3. Add user-facing fallback handling

  • In the onboarding step, replace the current generic timeout UX with explicit expired-state handling. When polling sees expired, stop polling, show “Code expired after 15 minutes,” and expose a Get new code action that calls initiate again.
  • Keep step 2 as the phone gate. On successful verification, continue advancing to step 3 exactly as today.
  • Update product copy to match the actual format. The app should tell users to send the exact CONSUL-XXXXXX code, not a bare 6-digit code.
  • Improve the step 2 fallback UI so it works even if the deeplink does nothing: visible number, visible code, copy actions, retry/regenerate action, and no reliance on the messaging app opening successfully.

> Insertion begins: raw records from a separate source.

(* ===== verification/UTF8.v ===== *)
(** * Conversions between UTF-16 and UTF-8

    [wtf/unicode/UTF8.cpp], [wtf/text/ASCIIFastPath.h], [String::utf8] and
    [String::fromUTF8] of [wtf/text/WTFString.cpp], and [wtf/text/StringUTF8Adaptor.h].
    A byte is a number below 256.  A conversion reads a list and has room for a number
    of units in its target; it returns what it has not read and what it has written. *)

From S2P Require Import Prelude.

Abbreviation bytes := (list Z).

Inductive ConversionResult := conversionOK | sourceExhausted | targetExhausted | sourceIllegal.

Abbreviation replacementCharacter := 0xFFFD.

(** ** The macros of ICU ([unicode/utf.h], [unicode/utf16.h]) *)

Definition U_IS_BMP (c : Z) : bool := wrapU 32 c <=? 0xffff.
Definition U_IS_SUPPLEMENTARY (c : Z) : bool := wrapU 32 (c - 0x10000) <=? 0xfffff.
Definition U_IS_SURROGATE (c : Z) : bool := Z.land (wrapU 32 c) 0xfffff800 =? 0xd800.
Definition U16_LEAD (supplementary : Z) : Z := wrapU 16 (Z.shiftr supplementary 10 + 0xd7c0).
Definition U16_TRAIL (supplementary : Z) : Z := wrapU 16 (Z.lor (Z.land supplementary 0x3ff) 0xdc00).

(** ** To UTF-8 *)

Definition inlineUTF8SequenceLengthNonASCII (b0 : Z) : nat :=
  if negb (Z.land b0 0xC0 =? 0xC0) then 0
  else if Z.land b0 0xE0 =? 0xC0 then 2
  else if Z.land b0 0xF0 =? 0xE0 then 3
  else if Z.land b0 0xF8 =? 0xF0 then 4
  else 0.

Definition inlineUTF8SequenceLength (b0 : Z) : nat :=
  if b0 <? 0x80 then 1 else inlineUTF8SequenceLengthNonASCII b0.

Definition firstByteMark : list Z := [0x00; 0x00; 0xC0; 0xE0; 0xF0; 0xF8; 0xFC].

(** The cases of the switch write the bytes from the last to the first. *)
Fixpoint writeTrailing (n : nat) (c : Z) (written : bytes) : Z * bytes :=
  match n with
  | O => (c, written)
  | S n' => writeTrailing n' (Z.shiftr c 6) (wrapU 8 (Z.land (Z.lor c 0x80) 0xBF) :: written)
  end.

Definition writeSequence (bytesToWrite : nat) (c : Z) : bytes :=
  let '(c, written) := writeTrailing (bytesToWrite - 1) c [] in
  wrapU 8 (Z.lor c (nth bytesToWrite firstByteMark 0)) :: written.

Fixpoint convertLatin1ToUTF8 (source : list Z) (room : Z) : ConversionResult * list Z * bytes :=
  match source with
  | [] => (conversionOK, [], [])
  | c :: source' =>
      let bytesToWrite := if c <? 0x80 then 1%nat else 2%nat in
      if room <? Z.of_nat bytesToWrite then (targetExhausted, source, [])
      else
        let '(result, rest, target) := convertLatin1ToUTF8 source' (room - Z.of_nat bytesToWrite) in
        (result, rest, writeSequence bytesToWrite c ++ target)
  end.

(** Writes one character read from [oldSource]; [continue] converts the rest. *)
Definition writeCharacter (c : Z) (oldSource : ustring) (room : Z) (continue : Z -> ConversionResult * ustring * bytes)
    : ConversionResult * ustring * bytes :=
  let '(bytesToWrite, c) :=
    if c <? 0x80 then (1%nat, c)
    else if c <? 0x800 then (2%nat, c)
    else if c <? 0x10000 then (3%nat, c)
    else if c <? 0x110000 then (4%nat, c)
    else (3%nat, replacementCharacter) in
  if room <? Z.of_nat bytesToWrite then (targetExhausted, oldSource, [])
  else
    let '(result, rest, target) := continue (room - Z.of_nat bytesToWrite) in
    (result, rest, writeSequence bytesToWrite c ++ target).

Fixpoint convertUTF16ToUTF8 (strict : bool) (source : ustring) (room : Z) : ConversionResult * ustring * bytes :=
  match source with
  | [] => (conversionOK, [], [])
  | c :: source1 =>
      if (0xD800 <=? c) && (c <=? 0xDBFF) then
        match source1 with
        | c2 :: source2 =>
            if (0xDC00 <=? c2) && (c2 <=? 0xDFFF)
            then writeCharacter (Z.shiftl (c - 0xD800) 10 + (c2 - 0xDC00) + 0x0010000) source room (convertUTF16ToUTF8 strict source2)
            else if strict then (sourceIllegal, source, [])
            else writeCharacter c source room (convertUTF16ToUTF8 strict source1)
        | [] => (sourceExhausted, source, [])
        end
      else if strict && ((0xDC00 <=? c) && (c <=? 0xDFFF)) then (sourceIllegal, source, [])
      else writeCharacter c source room (convertUTF16ToUTF8 strict source1)
  end.

(** ** From UTF-8 *)

(** [source[i]]; the callers have checked that there are [length] bytes. *)
Abbreviation byteAt source i := (nth i source 0).

Definition isLegalUTF8 (source : bytes) (length : nat) : bool :=
  let trailing i := let a := byteAt source i in negb ((a <? 0x80) || (0xBF <? a)) in
  let second :=
    let a := byteAt source 1 in
    negb (0xBF <? a) &&
    negb (if byteAt source 0 =? 0xE0 then a <? 0xA0
          else if byteAt source 0 =? 0xED then 0x9F <? a
          else if byteAt source 0 =? 0xF0 then a <? 0x90
          else if byteAt source 0 =? 0xF4 then 0x8F <? a
          else a <? 0x80) in
  let first := negb ((0x80 <=? byteAt source 0) && (byteAt source 0 <? 0xC2)) in
  match length with
  | 1%nat => first
  | 2%nat => second && first
  | 3%nat => trailing 2%nat && second && first
  | 4%nat => trailing 3%nat && trailing 2%nat && second && first
  | _ => false
  end && negb (0xF4 <? byteAt source 0).

Definition offsetsFromUTF8 : list Z := [0x00000000; 0x00003080; 0x000E2080; 0x03C82080; wrapS 32 0xFA082080; wrapS 32 0x82082080].

Fixpoint readSequence (sequence : bytes) (length : nat) (character : Z) {struct length} : Z :=
  match length, sequence with
  | S length', b :: sequence' => readSequence sequence' length' (wrapS 32 (Z.shiftl character 6 + b))
  | _, _ => character
  end.

Definition readUTF8Sequence (sequence : bytes) (length : nat) : Z :=
  wrapS 32 (readSequence sequence length 0 - nth (length - 1) offsetsFromUTF8 0).

(** Every turn but the last reads a byte; the last result is [orAllData]. *)
Fixpoint convertUTF8Loop (fuel : nat) (strict : bool) (source : bytes) (room orAllData : Z)
    : ConversionResult * bytes * ustring * Z :=
  match fuel, source with
  | _, [] => (conversionOK, [], [], orAllData)
  | O, _ => (sourceExhausted, source, [], orAllData)
  | S fuel', b0 :: _ =>
      let utf8SequenceLength := inlineUTF8SequenceLength b0 in
      if (length source <? utf8SequenceLength)%nat then (sourceExhausted, source, [], orAllData)
      else if negb (isLegalUTF8 source utf8SequenceLength) then (sourceIllegal, source, [], orAllData)
      else
        let character := readUTF8Sequence source utf8SequenceLength in
        let write units orAllData :=
          let '(result, rest, target, all) :=
            convertUTF8Loop fuel' strict (drop utf8SequenceLength source) (room - Z.of_nat (length units)) orAllData in
          (result, rest, units ++ target, all) in
        if room <=? 0 then (targetExhausted, source, [], orAllData)
        else if U_IS_BMP character then
          if U_IS_SURROGATE character then
            if strict then (sourceIllegal, source, [], orAllData)
            else write [replacementCharacter] (Z.lor orAllData replacementCharacter)
          else write [wrapU 16 character] (wrapU 16 (Z.lor orAllData character))
        else if U_IS_SUPPLEMENTARY character then
          if room <=? 1 then (targetExhausted, source, [], orAllData)
          else write [U16_LEAD character; U16_TRAIL character] 0xffff
        else if strict then (sourceIllegal, source, [], orAllData)
        else write [replacementCharacter] (Z.lor orAllData replacementCharacter)
  end.

(** With [sourceAllASCII]. *)
Definition convertUTF8ToUTF16 (strict : bool) (source : bytes) (room : Z) : ConversionResult * bytes * ustring * bool :=
  let '(result, rest, target, orAllData) := convertUTF8Loop (length source) strict source room 0 in
  (result, rest, target, Z.land orAllData (Z.lnot 0x7f) =? 0).

(** ** Texts of ASCII characters

    [charactersAreAllASCII] for 8-bit characters, at an address, on a little-endian
    machine with words of 64 bits. *)

Definition isAlignedToMachineWord (pointer : Z) : bool := Z.land pointer 7 =? 0.
Definition alignToMachineWord (pointer : Z) : Z := Z.land pointer (Z.lnot 7).

Fixpoint alignLoop (pointer : Z) (characters : bytes) (allCharBits : Z) : Z * bytes * Z :=
  match characters with
  | [] => (pointer, [], allCharBits)
  | c :: characters' =>
      if isAlignedToMachineWord pointer then (pointer, characters, allCharBits)
      else alignLoop (pointer + 1) characters' (Z.lor allCharBits c)
  end.

(** A word in memory. *)
Definition wordOf (l : bytes) : Z := foldr (fun b w => b + Z.shiftl w 8) 0 l.

(** Reading a word past the end is a crash. *)
Fixpoint wordLoop (fuel : nat) (pointer wordEnd : Z) (characters : bytes) (allCharBits : Z) : outcome (bytes * Z) :=
  if pointer <? wordEnd then
    match fuel with
    | O => Crash
    | S fuel' =>
        if (length characters <? 8)%nat then Crash
        else wordLoop fuel' (pointer + 8) wordEnd (drop 8 characters) (Z.lor allCharBits (wordOf (take 8 characters)))
    end
  else Done (characters, allCharBits).

Definition charactersAreAllASCII (pointer : Z) (characters : bytes) : outcome bool :=
  let end_ := pointer + Z.of_nat (length characters) in
  let '(pointer, rest, allCharBits) := alignLoop pointer characters 0 in
  match wordLoop (length rest) pointer (alignToMachineWord end_) rest allCharBits with
  | Done (rest, allCharBits) => Done (Z.land (foldl Z.lor allCharBits rest) 0x8080808080808080 =? 0)
  | Crash => Crash
  end.

(** ** Strings *)

(** [StringImpl] holds 8-bit or 16-bit characters, at an address. *)
Record StringImpl := mkStringImpl {
  is8Bit : bool;
  characters : ustring;
  address : Z;
}.

Inductive UTF8ConversionMode :=
  | LenientUTF8Conversion
  | StrictUTF8Conversion
  | StrictUTF8ConversionReplacingUnpairedSurrogatesWithFFFD.

Definition putUTF8Triple (c : Z) : bytes :=
  [wrapU 8 (Z.lor (Z.land (Z.shiftr c 12) 0x0F) 0xE0);
   wrapU 8 (Z.lor (Z.land (Z.shiftr c 6) 0x3F) 0x80);
   wrapU 8 (Z.lor (Z.land c 0x3F) 0x80)].

(** Writing past the end of the buffer is a crash. *)
Fixpoint utf8ReplacingLoop (fuel : nat) (characters : ustring) (room : Z) (written : bytes) : outcome bytes :=
  match fuel, characters with
  | _, [] => Done written
  | O, _ => Crash
  | S fuel', _ =>
      let '(result, rest, target) := convertUTF16ToUTF8 true characters room in
      let room := room - Z.of_nat (length target) in
      match result, rest with
      | conversionOK, _ => utf8ReplacingLoop fuel' rest room (written ++ target)
      | _, _ :: rest' =>
          if room <? 3 then Crash
          else utf8ReplacingLoop fuel' rest' (room - 3) (written ++ target ++ putUTF8Triple replacementCharacter)
      | _, [] => Crash
      end
  end.

(** [None] is the null [CString]. *)
Definition utf8 (mode : UTF8ConversionMode) (s : StringImpl) : outcome (option bytes) :=
  let length := Z.of_nat (length (characters s)) in
  if length =? 0 then Done (Some [])
  else if 4294967295 / 3 <? length then Done None
  else
    let room := length * 3 in
    if is8Bit s then
      let '(_, _, target) := convertLatin1ToUTF8 (characters s) room in Done (Some target)
    else
      match mode with
      | StrictUTF8ConversionReplacingUnpairedSurrogatesWithFFFD =>
          match utf8ReplacingLoop (List.length (characters s)) (characters s) room [] with
          | Done target => Done (Some target)
          | Crash => Crash
          end
      | _ =>
          let strict := match mode with StrictUTF8Conversion => true | _ => false end in
          let '(result, rest, target) := convertUTF16ToUTF8 strict (characters s) room in
          match result with
          | sourceIllegal => Done None
          | sourceExhausted =>
              if strict then Done None
              else if room - Z.of_nat (List.length target) <? 3 then Crash
              else Done (Some (target ++ putUTF8Triple (hd 0 rest)))
          | _ => Done (Some target)
          end
      end.

(** [None] is the null string; the [RELEASE_ASSERT] stops the program. *)
Definition fromUTF8 (stringStart : Z) (string : bytes) : outcome (option ustring) :=
  let length := Z.of_nat (length string) in
  if 4294967295 <? length then Crash
  else if length =? 0 then Done (Some [])
  else
    match charactersAreAllASCII stringStart string with
    | Done true => Done (Some string)
    | Done false =>
        match convertUTF8ToUTF16 true string length with
        | (conversionOK, _, target, _) => Done (Some target)
        | _ => Done None
        end
    | Crash => Crash
    end.

(** [StringUTF8Adaptor] without normalization; a null [CString] has no bytes. *)
Definition StringUTF8Adaptor (s : StringImpl) : outcome bytes :=
  match characters s with
  | [] => Done []
  | _ =>
      match if is8Bit s then charactersAreAllASCII (address s) (characters s) else Done false with
      | Done true => Done (characters s)
      | Done false =>
          match utf8 LenientUTF8Conversion s with
          | Done data => Done (default [] data)
          | Crash => Crash
          end
      | Crash => Crash
      end
  end.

4. Handle malformed and stale inbound texts

  • In the messaging resolver, keep claim attempt first for code-like messages from unknown numbers.
  • If claim fails with expired, send an instructional reply instead of falling through: tell the user to return to the app and generate a new code.
  • If the message looks like a verification attempt but is malformed or invalid, send an instructional reply telling the user to send the exact CONSUL-XXXXXX code from the app.
  • Preserve existing prospect routing only for non-onboarding unknown-number conversations. Do not send prospect replies for short code-like or verification-like messages.

5. Recover the currently stuck users

  • Use public.profiles as the source of truth, not an app-level users table.
  • Add an admin recovery script or runbook that can:
    • list stuck users with email, name, onboarding state, phone verification state, and latest code status,
    • expire any unconsumed onboarding codes for selected users,
    • reset selected users to step = 2, status = awaiting_phone_verification,
    • leave phone_verified = false,
    • leave any existing phone_number untouched for this first recovery pass.
  • Run that recovery path for the 7 users currently in awaiting_phone_verification, including Chloe, after the hotfix is deployed.
  • Treat the separate issue of unverified numbers being written outside the verification flow as follow-up hardening, not the blocker for the immediate fix.

6. Evaluate SMS OTP as the long-term replacement

  • Mark this as a product decision, not part of the hotfix branch.
  • Produce a short implementation proposal for a standard SMS OTP flow:
    • user enters phone number,
    • backend sends OTP through a provider,
    • user enters OTP in-app,
    • backend verifies and sets profiles.phone_verified = true.
  • Compare tradeoffs explicitly: per-SMS cost and provider dependency versus much higher reliability and no dependence on deeplinks or messaging-app behavior.

Test Plan

  • API tests:
    • onboarding initiate expires prior active codes and returns a fresh expiresAt,
    • status transitions idle -> pending -> verified and pending -> expired,
    • claim returns each structured failure reason and updates profiles/onboarding on success.
  • Messaging tests:
    • successful claim from an unknown phone verifies and short-circuits routing,
    • expired and malformed verification texts get instructional replies,
    • ordinary unknown-number messages still follow prospect behavior.
  • UI tests:
    • step 2 shows code and number after initiation,
    • expired status surfaces a regenerate action,
    • successful verification advances onboarding from step 2 to step 3.
  • Live smoke tests:
    • one preview and one production end-to-end run with a real device and the real Console number,
    • confirm inbound processing, phone_verification_codes.consumed_at, and profiles.phone_verified = true,
    • run the recovery script on one known-stuck user and verify the regenerated code path works.

Assumptions and Defaults

  • Keep the current 15-minute onboarding TTL for now.
  • Keep the current CONSUL-XXXXXX code format for the hotfix.
  • Use the live Vercel project generative-inc/consul-agent as the environment source of truth; the repo-local Vercel link is not the live project for this flow.
  • Direct env confirmation in Vercel still requires authenticated access during execution.
  • [Product decision] Standard SMS OTP is a follow-up proposal, not part of the immediate unblock.